Certain of these subsidiaries are located outside India whose financial statements and other financial information have been prepared in accordance with accounting principles generally accepted in their respective countries and which have been audited by other auditors under generally accepted auditing standards applicable in their respective countries. The Company’s management has converted the financial statements of such subsidiaries located outside India from accounting principles generally accepted in their respective countries to accounting principles generally accepted in India. We have audited these conversion adjustments made by the Company’s management. Our opinion in so far as it relates to the balances and affairs of such subsidiaries located outside India is based on the report of other auditors and the conversion adjustments prepared by the management of the Company and audited by us.
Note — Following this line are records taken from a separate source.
(** A page is mapped to a frame that was just allocated, and the frame counted. *)
Lemma hoare_map_new {X} p page f fl ls xs (k : VM X) Q :
  hoare (λ m, frames_ok free m ls xs ∧ m.(m_ptes) !! (p, page) = Some (f, fl) ∧ mapped m f = 1 ∧ held m f = 0) k Q →
  hoare (ok (f :: ls) xs) (_ ← map_to p page f fl; _ ← increase_ref f; k) Q.
Proof.
  intros Hk m Hm. unfold mbind, VM_bind, map_to. destruct (m.(m_ptes) !! (p, page)) eqn:Hp; [done|].
  set (m1 := with_ptes _ m). cbn [increase_ref increase_ref_by modify]. apply Hk.
  destruct (frames_ok_loose m ls xs f Hm) as (Hnf & Hnl & Hnd & Hal & Hr & Hm0 & Hh0 & Ho0).
  assert (∀ g, mapped m1 g = hit g f + mapped m g) as Hmap by (intros g; unfold mapped, m1; cbn; by rewrite pte_frames_insert).
  split; [|split; [cbn; by rewrite lookup_insert_eq|by fold_uses; rewrite Hmap, hit_same; change (held m1 f) with (held m f); lia]].
  eapply (frames_ok_set m _ (f :: ls) xs _ _ f (Some 1)); try done; fold_uses.
  - cbn. by rewrite Hr.
  - intros g Hne. rewrite Hmap, hit_ne by done. split_and!; try done. by rewrite elem_ne.
  - unfold total. rewrite Hmap, hit_same. change (held m1 f) with (held m f). lia.
Qed.

(** A page is mapped to a frame with other uses, and they are counted. *)
Lemma hoare_map_counted {X} p page f fl (n : Z) ls xs (k : VM X) Q :
  hoare (ok ls xs) k Q →
  hoare (λ m, frames_ok free m ls xs ∧ 0 < total m xs f ∧ n = match m.(m_refs) !! f with Some _ => 1 | None => 2 end)
    (_ ← map_to p page f fl; _ ← increase_ref_by f n; k) Q.
Proof.
  intros Hk m (Hm & Hpos & Hn). unfold mbind, VM_bind, map_to. destruct (m.(m_ptes) !! (p, page)) eqn:Hp; [done|].
  set (m1 := with_ptes _ m). cbn [increase_ref_by modify]. apply Hk.
  destruct (frames_ok_used m ls xs f Hm Hpos) as (Hnf & Hnl & Hal). pose proof (total_nonneg m xs f) as Hnn.
  assert (∀ g, mapped m1 g = hit g f + mapped m g) as Hmap by (intros g; unfold mapped, m1; cbn; by rewrite pte_frames_insert).
  assert (default 0 (m.(m_refs) !! f) + n = total m xs f + 1) as Hval.
  { destruct (m.(m_refs) !! f) as [c|] eqn:Hr; cbn.
    - destruct (fo_counted _ _ _ _ Hm f c) as [-> _]; [done|]. lia.
    - destruct (fo_uncounted _ _ _ _ Hm f) as [? ?]; [done|]. unfold total in *. lia. }
  eapply (frames_ok_set m _ ls xs _ _ f (Some (total m xs f + 1))); try done; fold_uses.
  - cbn. by rewrite Hval.
  - intros g Hne. by rewrite Hmap, hit_ne by done.
  - unfold total. rewrite Hmap, hit_same. change (held m1 f) with (held m f). unfold total in Hpos. lia.
  - by apply fo_nodup in Hm.
Qed.
End steps.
Our opinion on the consolidated annual financial results is not modified in respect of the above matters with respect to our reliance on the work done and the reports of the other auditors and the financial results certified by the Board of Directors. (b) The consolidated annual financial results include the results for the quarter ended 31 March 2020

being the balancing figure between the audited figures in respect of the full financial year and the published unaudited year to date figures up to the third quarter of the current financial year which were subject to limited review by us.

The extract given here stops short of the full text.